The questioning about inner-camp issues has been so consistent captain Michael Clarke was forced to repeat again last night: “The team is in a fantastic place – we’re as galvanised as I can remember any Australian team to be. We’re very focused on the Second Test on Thursday.”

He may have gone over the top a bit, as I’m sure they’d be loving life more if 14 more runs magically appeared on the board at Trent Bridge. Still, we get the gist. 

But let’s have a proper look at these ‘dramas’ before England flog Australia at Lord’s starting today – hey, I’ve been brainwashed by the relentless coverage. At best, they’re everyday sporting issues. At worst, they’re school yard tiffs. 

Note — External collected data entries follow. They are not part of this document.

(** The loop over the names of a directory; [enter] walks one entry. *)
Fixpoint each_child (enter : string → M Z) (names : list string) : M Z :=
  match names with
  | [] => ret 0%Z
  | n :: names' =>
      do r <- enter n;
      if (r =? 0)%Z then each_child enter names' else ret r
  end.

Fixpoint walk (fuel : nat) (fn : callback) (fpath : string) (ftwbuf : FTW)
  : M Z :=
  match fuel with
  | O => out_of_fuel
  | S fuel' =>
      do st <- lstat fpath;
      match st with
      | Ok Dir =>
          do dir <- opendir fpath;
          match dir with
          | None => ret (-1)%Z
          | Some names =>
              do r <- visit fn fpath FTW_D ftwbuf;
              if (r =? 0)%Z then
                each_child
                  (λ n, walk fuel' fn (child_path fpath n)
                          (mkFTW (child_base fpath) (S (level ftwbuf))))
                  names
              else ret r
          end
      | Ok n => visit fn fpath (classify n) ftwbuf
      | Fail ENOENT => visit fn fpath FTW_NS ftwbuf
      | Fail _ => ret (-1)%Z
      end
  end.

Definition nftw (fuel : nat) (root : string) (fn : callback) : M Z :=
  let dirbuf := strip_slashes root in
  do st <- lstat dirbuf;
  match st with
  | Fail _ => ret (-1)%Z
  | Ok _ => walk fuel fn dirbuf (mkFTW (root_base dirbuf) 0)
  end.

(** ** The program *)

(** [directory_exists]: 1 when [stat] succeeds on a directory, else 0. *)
Definition directory_exists (p : string) : M Z :=
  do st <- stat p;
  match st with
  | Ok Dir => ret 1%Z
  | _ => ret 0%Z
  end.
(** [memRead] on any address: a word, or a failed read of the keyboard. *)
Lemma safe_memRead_kbd a :
  word a ->
  safe (H := H) strict (fun f => f = Panic "couldn't read from I/O") word
    (memRead a).
Proof.
  intros Ha m HI. unfold memRead.
  assert (Hks : word MR_KBSR) by (unfold word, MR_KBSR; lia).
  assert (Hkd : word MR_KBDR) by (unfold word, MR_KBDR; lia).
  assert (Hget : forall m', Inv strict m' ->
    match (if a <=? Z.of_nat (length (memory m')) then get_mem a m'
           else Stop (LogFatal "unhandled cpu memory read at") m') with
    | Ok v m2 => word v /\ Inv strict m2
    | Stop f _ => f = Panic "couldn't read from I/O"
    end).
  { intros m' HI'.
    destruct (Z.leb_spec a (Z.of_nat (length (memory m')))) as [_ | Hgt].
    - exact (safe_get_mem _ a Ha m' HI').
    - rewrite (wf_mem_len m' (proj1 HI')) in Hgt.
      change MEMORY_MAX with 65536 in Hgt. unfold word in Ha. lia. }
  destruct (Z.eqb_spec a MR_KBSR) as [-> | Hne].
  - unfold bind, peekChar, bind, on_stdin, ret.
    destruct (stdin_Peek1 (host m)) as [p h]. destruct p as [b |].
    + simpl. destruct (stdin_ReadByte h) as [r h']. destruct r as [char |].
      * unfold bind.
        rewrite set_mem_ok; [| apply wf_with_host, wf_with_host, HI | exact Hks].
        rewrite set_mem_ok;
          [| apply wf_with_memory; [apply wf_with_host, wf_with_host, HI |
                                    unfold word; cbv; intuition discriminate]
           | exact Hkd].
        apply Hget. apply Inv_with_memory; [apply Z_of_byte_word |].
        apply Inv_with_memory; [unfold word; cbv; intuition discriminate |].
        apply Inv_with_host, Inv_with_host, HI.
      * reflexivity.
    + simpl. rewrite set_mem_ok; [| apply wf_with_host, HI | exact Hks].
      apply Hget. apply Inv_with_memory; [unfold word; lia |].
      apply Inv_with_host, HI.
  - unfold bind, ret. apply Hget. exact HI.
Qed.

Lemma safe_memRead a : word a -> safe (H := H) strict io_fault word (memRead a).
Proof.
  intros Ha. eapply safe_weaken; [apply safe_memRead_kbd; exact Ha | auto |].
  intros f ->. left. reflexivity.
Qed.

Mickey Arthur was sacked as coach of Australia and was gracious initially, quite impressively, but he’s got lawyers involved and wants some coin: In sport, this happens all the time. Take the Premier League for example, where there’s such a revolving door at clubs there are websites like keeping tabs. Good and bad managers get sacked, and they usually find another job after enjoying a bit of a payout. Even Mark Hughes got a new gig at Stoke after butchering QPR – it could be worse, Mickey. 

Shane Watson and Michael Clarke aren’t best friends: No one who follows cricket would be surprised these two clash a bit – they’re polar opposite personalities. But if Adam Gilchrist says they sorted any differences out over a beer, who are we not to believe him. He’s the guy who walked after all. And they’re not these guys. 

David Warner threw a punch at Joe Root in a Walkabout at 2am-ish: I refuse to say ‘punched’ him or call it an ‘unprovoked physical attack’ like everyone else who wasn’t there, because if the tree trunk arm of pocket-rocket Warner connected with demure Root’s noggin, the opener would have been wearing his batting helmet to breakfast. The whole thing basically amounted to Warner thinking Root was being a dickhead, mistakenly took offence to his beardy antics and did the stupidist thing he could do – react.  

England had a field day with the whole thing but Warner’s now getting batting practice in South Africa, having learned a lesson from the whole thing. He’s still part of the Aussie squad and will likely play in the series. When he copped it from the English crowd when fielding not long after the incident he seemed to relish the attention, and now he’s saying he wants to be the next Mike Hussey as the anchor between the batsmen and bowlers at number six… saga indeed.  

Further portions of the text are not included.